この度、10月8日の落慶法要を迎えるにあたり、落慶を記念して、善了寺の建築に関するパンフレットを作成しています。先行して、住職の挨拶を掲載します。パンフレットは、設計監理をお願いした大岩剛一先生にご協力いただいて進めています。是非、楽しみにお待ちください。いずれ、茶堂にて誰でもダウンロードできるようにしたいと思います。

ご挨拶

この度、聞思堂建築から始まり、本堂・客殿・庫裏の新築を、親鸞聖人750回大遠忌記念事業として、平成23年度から平成28年度まで2期6年にわたり、東日本大震災復興支援事業とあわせて実施させていただきました。平成23年3月11日に東日本大震災が発生し、その惨状を受け止めながら、ご門徒の皆さまと共に、東日本大震災復興支援事業として聞思堂の建築が始まりました。平成24年10月8日には、聞思堂が無事落慶法要をお迎えすることができました。そして、平成25年度に本堂はじめ諸施設の耐震調査を行い、調査結果を受けて、耐震化を重点項目として平成26年度から第2期事業として本堂・客殿・庫裏の建築が始まりました。平成26年5月8日に御本尊様に聞思堂へおうつり頂き、平成28年5月8日に新しい御本堂にお還り頂きました。そして、この度、平成28年10月8日に落慶法要をお迎えさせていただきます。

「お迎えさせていただく」というのは、住職の実感です。新しい本堂で、毎朝ご門徒の方々と共にお正信偈を頂いております中で、お念仏が本堂に、そして、善了寺の境内に響き渡り、多くの往生してゆかれた先人方と共におつとめをしていると味わっております。その中で、この建築は、私たちの為に現れてくださったという思いが強くなってまいりました。
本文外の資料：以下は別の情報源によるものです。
Lemma cfgfile_loop_ok fuel file : forall k rest l lc ccfg,
  (length rest < fuel)%nat -> bytes_ok rest = true -> bytes_ok l = true -> zlen l = MAX_BUF -> 0 <= lc <= MAX_BUF - 1 ->
  ccfg_ok ccfg -> fsafe (cfgfile_loop fuel file k rest l lc ccfg) (fun _ => True).
Proof.
  induction fuel as [|fuel IH]; intros k rest l lc ccfg Hf Hr Hl Hz Hlc Hc w Hw; [lia|].
  cbn [cfgfile_loop]. unfold sizeof_l, MAX_BUF in *. destruct (1024 <=? lc + 1) eqn:E1; [by wp_run|].
  unfold cfg_safe_read. destruct (cf_read file k <? 0); [by wp_run|].
  set (data := take _ rest).
  assert (Hd : bytes_ok data = true) by by apply bytes_ok_take.
  assert (Hdl : 0 <= zlen data <= 1024 - 1 - lc) by (subst data; unfold zlen; rewrite length_take; lia).
  assert (Hdr : (length data <= length rest)%nat) by (subst data; rewrite length_take; lia).
  replace (zlen data <? 0) with false by lia.
  assert (Hw1 : exists l', (if zlen data =? 0 then wr l lc 10 else wr_range l lc data) = Some l' /\
    bytes_ok l' = true /\ zlen l' = 1024).
  { destruct (zlen data =? 0).
    - destruct (wr l lc 10) as [l'|] eqn:E; [|rewrite wr_Some in E by lia; done]. exists l'.
      split_and!; [done|by eapply wr_bytes|by rewrite (wr_len _ _ _ _ E)].
    - destruct (wr_range l lc data) as [l'|] eqn:E; [|rewrite wr_range_Some in E by lia; done]. exists l'.
      split_and!; [done|by eapply wr_range_bytes|by rewrite (wr_range_len _ _ _ _ E)]. }
  destruct Hw1 as (l' & -> & Hl' & Hz'). wp_run.
  set (lc' := lc + _). assert (Hlc' : 0 < lc' <= 1023) by (subst lc'; destruct (zlen data =? 0) eqn:?; lia).
  eapply wp_mono; [apply (scan_lines_ok (Z.to_nat lc') l' Hl'); try done; lia| |done].
  intros [consumed c] w1 [[Hc1 Hcon] Hw1]. cbn [fst snd] in *. destruct (zlen data =? 0) eqn:E2; [by wp_run|].
  destruct ((consumed =? 0) && _); [by wp_run|]. replace (lc' <? consumed + 1) with false by lia.
  assert (Hrest : (length (drop (length data) rest) < fuel)%nat).
  { rewrite length_drop. unfold zlen in E2. lia. }
  assert (Hrb : bytes_ok (drop (length data) rest) = true) by by apply bytes_ok_drop.
  destruct (consumed =? 0) eqn:E3; cbn [negb].
  - apply IH; try done; lia.
  - destruct (rd_range_ok l' (consumed + 1) (lc' - consumed - 1)) as (m & -> & Hm & Hmb); [done|lia..|]. wp_run.
    destruct (wr_range l' 0 m) as [l2|] eqn:E; [|rewrite wr_range_Some in E by lia; done]. wp_run.
    apply IH; try done; [by eapply wr_range_bytes|by rewrite (wr_range_len _ _ _ _ E)|lia].
Qed.

Lemma parse_cfgfile_ok : cfgfile_safe parse_cfgfile.
Proof.
  intros fname w Hw. unfold parse_cfgfile. wp_run. destruct (cf_open _ fname) as [content|] eqn:E; [|by wp_run].
  wp_run. apply cfgfile_loop_ok; [lia|by eapply (env_files Henv)|by vm_compute..|apply no_ccfg_ok|cfg_tac].
Qed.

(** At the end of the arguments no character is appended. *)
Definition appends (x : cfg_action) : bool := bool_decide (x = AAppend).
Lemma cmd_ends_without_append : leaves_unmarked appends cmd_cfg = true.
Proof. by vm_compute. Qed.
Lemma eof_without_append (rs : list (ragel cfg_action)) x :
  Forall (fun r => leaves_unmarked appends r = true) rs -> x ∈ eof_actions rs -> x <> AAppend.
Proof.
  unfold eof_actions. rewrite elem_of_uniq, Forall_forall.
  intros Hrs (r & (la & Hx & Hla)%list_elem_of_bind & Hr)%list_elem_of_bind.
  pose proof (leaves_unmarked_leave _ _ _ (Hrs r Hr) Hla) as Hno. unfold no_mark in Hno.
  rewrite Forall_forall in Hno. specialize (Hno x Hx). unfold appends in Hno. by apply bool_decide_eq_false in Hno.
Qed.

Lemma exec_cmdline_ok input : bytes_ok input = true -> fsafe (exec_cmdline input) (fun _ => True).
Proof.
  intros Hi w Hw. unfold exec_cmdline. wp_run.
  eapply wp_mono; [apply (exec_inv _ (fun r => leaves_unmarked appends r = true) (fun c w => ccfg_ok c /\ cfg_ok w)
    (fun e w => match e : Empty_set with end) graceful 0 (zlen input))| |done].
  - intros r c t. apply leaves_unmarked_deriv.
  - intros x p c w' Hp [? ?]. apply cfg_act_ok; [apply parse_cfgfile_ok|done..].
  - done.
  - done.
  - by repeat constructor.
  - split; [apply no_ccfg_ok|done].
  - intros [[]|[[rs p] c]] w' (Hq & Hc & Hw'). wp_run.
    assert (Hend : wp (if p =? zlen input then run_actions (cfg_act parse_cfgfile input) (eof_actions rs) p c
      else mret (inr c)) (fun _ w' => cfg_ok w') graceful w').
    { destruct (p =? zlen input); [|by wp_run].
      assert (Hx : forall x, x ∈ eof_actions rs -> x <> AAppend) by by intros x; apply eof_without_append.
      revert c Hc w' Hw'. induction (eof_actions rs) as [|x xs IH]; intros c Hc w' Hw'; cbn [run_actions]; [by wp_run|].
      wp_run. eapply wp_mono; [apply cfg_act_ok; [apply parse_cfgfile_ok|done| |done..]| |done].
      - intros ->. by destruct (Hx AAppend (list_elem_of_here _ _)).
      - intros [[]|c1] w1 [? ?]. apply IH; [|done..]. intros y Hy. apply Hx. by right. }
    eapply wp_mono; [exact Hend| |done]. intros ? w1 Hw1. destruct rs; [by wp_run|]. destruct (final_any _); by wp_run.
Qed.
End Safe.

(** * Properties *)

(** Whatever the arguments, as long as they fit into 8192 bytes, and whatever the
    configuration files: [parse_cmdline] never leaves its arrays or the loop over a
    file's pieces, and when it returns, the variables it sets are well formed: the
    configuration's strings end in their arrays and every array keeps its size. *)
Theorem parse_cmdline_defined `{!CfgEnv} (argv : list (list Z)) (w : cfg_world) :
  cfg_env_ok -> Forall (fun a => bytes_ok a = true) argv -> zlen (argb_text argv) <= sizeof_argb -> cfg_ok w ->
  wp (parse_cmdline argv) (fun _ w' => cfg_ok w') (fun h _ => h <> HUndef /\ h <> HFuel) w.
Proof.
  intros Henv Hb Hl Hw. destruct (decide (argv = [] \/ argv = [[]])) as [[-> | ->]|Hne].
  - by apply (wp_eq _ (mret tt)).
  - by apply (wp_eq _ (mret tt)).
  - destruct argv as [|a argv]; [naive_solver|]. eapply wp_eq; [apply parse_cmdline_fits; [|exact Hl]|].
    { destruct a; [|by left]. destruct argv; [naive_solver|by right]. }
    eapply wp_mono; [apply (exec_cmdline_ok Henv); [|done]|by intros [] w' [_ ?]|done].
    apply bytes_ok_Forall, Forall_bind. eapply Forall_impl; [exact Hb|]. intros l Hlb.
    apply Forall_app. split; [by apply bytes_ok_Forall|by repeat constructor].
Qed.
第16世成田恵門住職の願いを継承し、第17世成田了恵住職の多大なるご尽力よって、平成9年に第18世住職を継職させていただきました。継職から今年は20年目にあたります。多くの先人に出遇い、多くのお育てを頂きました。そして、私がこの世に生を受ける以前から、平等の慈悲のはたらきによって、今、南無阿弥陀仏にいだかれて、この度のご縁を頂きました。南無阿弥陀仏に出遇うことによって、決して見捨てることのない大慈悲の中で、凡夫の姿に気づかされ、自分自身の限界や、自己中心的な姿に気づかされていくばかりです。私たちは、平等の慈悲をよりどころに人間の限界を見つめていかなくてはならないと思います。だからこそ、迷った時、苦悩を抱えて一人ぼっちになった時、出遇いを恵まれることが、どれほど尊いことか。一緒に悩み、一緒に迷い、議論しあい、支えあって、みんなで、この日をお迎えすることができました。
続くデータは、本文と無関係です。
(** [fail_if_state_dir_dne] *)
Definition fail_if_state_dir_dne : BM unit :=
  dir ← path_of cf_state_dir;
  if zlen dir =? 0 then suicide "state_dir path is empty; it must be specified"
  else
    st ← bask be_stat;
    match st with
    | None => suicide "failed to stat state_dir path"
    | Some isdir => if isdir : bool then mret tt else suicide "state_dir path does not specify a directory"
    end.

(** The calls of a child's loop; its descriptors are those of [boot]. *)
Definition subproc_env (sock stream signal : Z) : SubprocEnv := {|
  sp_sock := sock; sp_stream := stream; sp_signal := signal;
  sp_epoll_create := be_open; sp_epoll_ctl := be_call; sp_wait := be_wait; sp_siginfo := be_siginfo
|}.
Definition child_signals : BM unit :=
  fd ← setup_signals_subprocess (bask be_call) (bask be_open);
  modify (fun b => b <| b_signalFd := fd |>).

(** [n] iterations of the child's loop. *)
Definition ifch_main (n : nat) : BM unit :=
  child_signals;;
  dir ← path_of cf_resolv_conf_d;
  in_ifch (setup_resolv_conf be_open be_content dir);;
  modify (fun b => b <| b_cfg ::= fun c => c <| cf_resolv_conf_d := no_path |> |>);;
  set_chroot;;
  set_ids cf_ifch_user;;
  b ← gets id;
  in_ifch (do_ifch_work (H := subproc_env (b_ifchSock1 b) (b_ifchStream1 b) (b_signalFd b)) n).
Definition sockd_main (n : nat) : BM unit :=
  child_signals;;
  set_chroot;;
  set_ids cf_sockd_user;;
  b ← gets id;
  in_sockd (do_sockd_work (H := subproc_env (b_sockdSock1 b) (b_sockdStream1 b) (b_signalFd b)) n).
お名前をあげればきりがありません。ご門徒のみなさんのご尽力はじめ、ご門徒の代表である善了寺役員会、そして、仏教女性会ふじの会、仏教壮年会のみなさん、また、事業の間、移転して頂いたお寺のデイサービス「還る家ともに」を支えてくれたスタッフのみなさん、そして、多くのボランティアのみなさん。特に、設計監理をおまかせした、大岩剛一氏、水野和子氏、そして、幹建設の内田社長、鏡棟梁、はじめ、多くの職人のみなさん。その出遇いを結んでくださった辻信一氏、さらに、建築の際ボランティアとして参加してくださったみなさん。こころから感謝申し上げます。人々のご尽力だけではありません。本堂を支える基礎になってくれているコンクリートも、コンクリートを固めるための型枠になってくれた杉板も、柱となってくださった木々も、石積みの石達も、本堂の外壁のヨシも、太陽の光を電気に変えるのテクノロジーも、客殿の天井の麻紙のクロスや他の建築を支えてくださる数多くのいのちが、尊厳をもって報恩感謝の建築となってくださいました。まさに、私たちの為に平等に慈悲にもよおされて、この世に現れてくださったのだと味わっております。

さあいよいよ、これからです。善了寺の報恩感謝の建築と共に、お互いに学びほぐし、学びなおしていきましょう。平等の慈悲の中で、愚かなわが身に気づかされる時、きっと多くの出遇いが恵まれてきます。現在だけではなく、過去にも未来にも広がる出遇いです。是非、善了寺にお参りください。待ちしております。